The proof I know of requires $h$ to be integrable, or at least $\int h \,d \nu < \infty$.
Supposing this condition is required. If we proceed the proof, we need to first show
$$ \int hg \, d\nu < \infty$$
without invoking the inequality. But this seems to be what we are proving.
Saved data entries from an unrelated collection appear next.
(** * ITF match record: nullification engine, apply step and home/away classifier

    A shallow embedding of the data transformations of
    [itf_fix_nan.py] (the 0 -> NaN rules), of [apply_results] and
    [determine_home_away_status] in [itf_combined_scraper.py], and of
    [determine_status] in [itf_home_away_auditor.py].

    A pandas DataFrame is an ordered list of named columns, each a list of
    cells; a boolean Series is a list of booleans.  Statistic and score cells
    hold integer counts, text cells hold strings whose characters are code
    points below 256, and NaN is the missing marker.  Lookups that pandas
    answers with an exception return an error value. *)

From Stdlib Require Import ZArith String Ascii.
From stdpp Require Import base option list strings pretty.

Open Scope string_scope.
Open Scope Z_scope.

(** ** Cells, results, frames *)

Inductive cell : Type :=
  | NaN
  | Num (z : Z)
  | Str (s : string).

#[global] Instance cell_eq_dec : EqDecision cell.
Proof. solve_decision. Defined.

Inductive result (A : Type) : Type :=
  | Ok (a : A)
  | KeyError (k : string)
  | IndexError.
Arguments Ok {A} a.
Arguments KeyError {A} k.
Arguments IndexError {A}.

#[global] Instance result_ret : MRet result := λ A a, Ok a.
#[global] Instance result_bind : MBind result := λ A B f m,
  match m with
  | Ok a => f a
  | KeyError k => KeyError k
  | IndexError => IndexError
  end.

(** A frame is the list of its columns in header order. *)
Definition DataFrame : Type := list (string * list cell).

(** [df.columns] *)
Definition columns (df : DataFrame) : list string := df.*1.

(** [c in df.columns] *)
Definition has_col (df : DataFrame) (c : string) : bool :=
  bool_decide (c ∈ columns df).

Fixpoint lookup_col (df : DataFrame) (c : string) : option (list cell) :=
  match df with
  | [] => None
  | (c', vs) :: df' => if decide (c' = c) then Some vs else lookup_col df' c
  end.

(** [df[c]]: the column, or KeyError. *)
Definition getitem (df : DataFrame) (c : string) : result (list cell) :=
  match lookup_col df c with
  | Some vs => Ok vs
  | None => KeyError c
  end.

(** The cell of column [c] at row label [i], when both exist. *)
Definition cell_at (df : DataFrame) (c : string) (i : nat) : option cell :=
  lookup_col df c ≫= (.!! i).

(** [len(df.index)]; the index of a frame read from a file is 0..n-1. *)
Definition nrows (df : DataFrame) : nat :=
  match df with
  | [] => 0%nat
  | (_, vs) :: _ => length vs
  end.

(** [df.at[idx, c]] read. *)
Definition at_get (df : DataFrame) (idx : nat) (c : string) : result cell :=
  vs ← getitem df c;
  match vs !! idx with
  | Some v => Ok v
  | None => KeyError c
  end.

Fixpoint alter_col (f : list cell → list cell) (c : string) (df : DataFrame)
  : DataFrame :=
  match df with
  | [] => []
  | (c', vs) :: df' =>
      if decide (c' = c) then (c', f vs) :: df'
      else (c', vs) :: alter_col f c df'
  end.

(** Writing NaN into the rows of column [c] selected by [sel]. *)
Definition null_rows (sel : nat → bool) (c : string) (df : DataFrame)
  : DataFrame :=
  alter_col (imap (λ i v, if sel i then NaN else v)) c df.

(** [df.loc[mask, c] = np.nan]: the rows whose label the mask marks True. *)
Definition loc_set_nan (mask : list bool) (c : string) (df : DataFrame)
  : DataFrame :=
  null_rows (λ i, default false (mask !! i)) c df.

(** [df[c] = np.nan] for an existing column. *)
Definition col_set_nan (c : string) (df : DataFrame) : DataFrame :=
  null_rows (λ _, true) c df.

(** [df.at[idx, c] = np.nan] for an existing column. *)
Definition at_set_nan (idx : nat) (c : string) (df : DataFrame) : DataFrame :=
  null_rows (λ i, bool_decide (i = idx)) c df.

(** ** Series operations *)

Definition is_nan (v : cell) : bool :=
  match v with NaN => true | _ => false end.

(** [v == n] for a number [n]: False on NaN and on text. *)
Definition eq_num (n : Z) (v : cell) : bool :=
  match v with Num z => bool_decide (z = n) | _ => false end.

(** [v == s] for a string [s]. *)
Definition eq_str (s : string) (v : cell) : bool :=
  match v with Str x => bool_decide (x = s) | _ => false end.

Definition isna (s : list cell) : list bool := is_nan <$> s.
Definition notna (s : list cell) : list bool := (λ v, negb (is_nan v)) <$> s.
Definition isin (vals : list string) (s : list cell) : list bool :=
  (λ v, existsb (λ x, eq_str x v) vals) <$> s.
Definition ser_eq_num (n : Z) (s : list cell) : list bool := eq_num n <$> s.
Definition ser_eq_str (x : string) (s : list cell) : list bool := eq_str x <$> s.
Definition band (a b : list bool) : list bool := zip_with andb a b.
Definition bor (a b : list bool) : list bool := zip_with orb a b.
Definition bnot (a : list bool) : list bool := negb <$> a.

(** ** Python string helpers *)

Fixpoint startswith (p s : string) : bool :=
  match p, s with
  | EmptyString, _ => true
  | String a p', String b s' => if Ascii.eqb a b then startswith p' s' else false
  | String _ _, EmptyString => false
  end.

(** [sub in s] *)
Fixpoint str_in (sub s : string) : bool :=
  startswith sub s ||
  match s with
  | EmptyString => false
  | String _ s' => str_in sub s'
  end.

(** ** Column definitions of [itf_fix_nan.py] *)

Definition TB_STATS : list string :=
  ["tb_serve_pts_won"; "tb_serve_pts_played";
   "tb_return_pts_won"; "tb_return_pts_played"].

(** One entry of [CONDITIONAL_NAN_PAIRS]; only [bp] has the
    converted/opportunities pair. *)
Record nan_pair : Type := NanPair {
  saved_col : string;
  faced_col : string;
  conv_col : option string;
  opp_col : option string
}.

Definition CONDITIONAL_NAN_PAIRS : list (string * nan_pair) :=
  [("bp", NanPair "bp_saved" "bp_faced" (Some "bp_converted") (Some "bp_opportunities"));
   ("sp", NanPair "sp_saved" "sp_faced" None None);
   ("mp", NanPair "mp_saved" "mp_faced" None None)].

Definition SIDES : list string := ["home"; "away"].

(** The set numbers [1, 2, 3] as they are formatted into column names. *)
Definition SETS : list string := ["1"; "2"; "3"].

(** A loop over [xs] whose body may raise. *)
Fixpoint for_each {A : Type} (xs : list A)
    (body : A → DataFrame → result DataFrame) (df : DataFrame)
  : result DataFrame :=
  match xs with
  | [] => Ok df
  | x :: xs' => df' ← body x df; for_each xs' body df'
  end.

(** ** The nullification rules of [main] *)

(** [for col in cols: df.loc[mask, col] = np.nan] *)
Definition null_cols (mask : list bool) (cols : list string) (df : DataFrame)
  : DataFrame :=
  foldl (λ d col, loc_set_nan mask col d) df cols.

(** Rule 1: set-3 statistics of matches without a set 3. *)
Definition rule1 (stat_cols : list string) (df : DataFrame) : result DataFrame :=
  h3 ← getitem df "home_set3";
  ms ← getitem df "match_score";
  let no_s3 := bor (isna h3) (isin ["2-0"; "0-2"] ms) in
  ms ← getitem df "match_score";
  let no_s3 := bor no_s3 (isin ["1-0"; "0-1"; "0-0"] ms) in
  ms ← getitem df "match_score";
  let mask_11 := ser_eq_str "1-1" ms in
  h3 ← getitem df "home_set3";
  let no_s3_11 := band mask_11 (isna h3) in
  let no_s3 := bor no_s3 no_s3_11 in
  let s3_cols := filter (λ c, str_in "_s3_" c) stat_cols in
  Ok (null_cols no_s3 s3_cols df).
I believe I am interpreting something wrong. What am I missing?
Best Answer
I think what's missing is that when $h$ is non-negative, if $\int h \,d\nu=\infty$, then $\int h^p\,d\nu=\infty$, so that Jensen's inequality applies to any $\nu$-measurable function.
Proof:
Let $A=h^{-1}([0,1))$. Let $B=A^C$. These are measurable since $h$ is. Then by assumption, $$\infty = \int h \,d\nu = \int_A h\,d\nu + \int_B h\, d\nu,$$ and $\int_Ah\,d\nu \le 1$ (since $h\le 1$ on $A$, and $\nu$ is a probability measure), so we must have $\int_Bh\,d\nu=\infty$. Then on $B$, $h\le h^p$, so $\int_Bh^P\,d\nu = \infty$, and then $\int h^p\,d\nu \ge \int_B h^p\,d\nu$. Hence $\int h^p\,d\nu=\infty$ as well.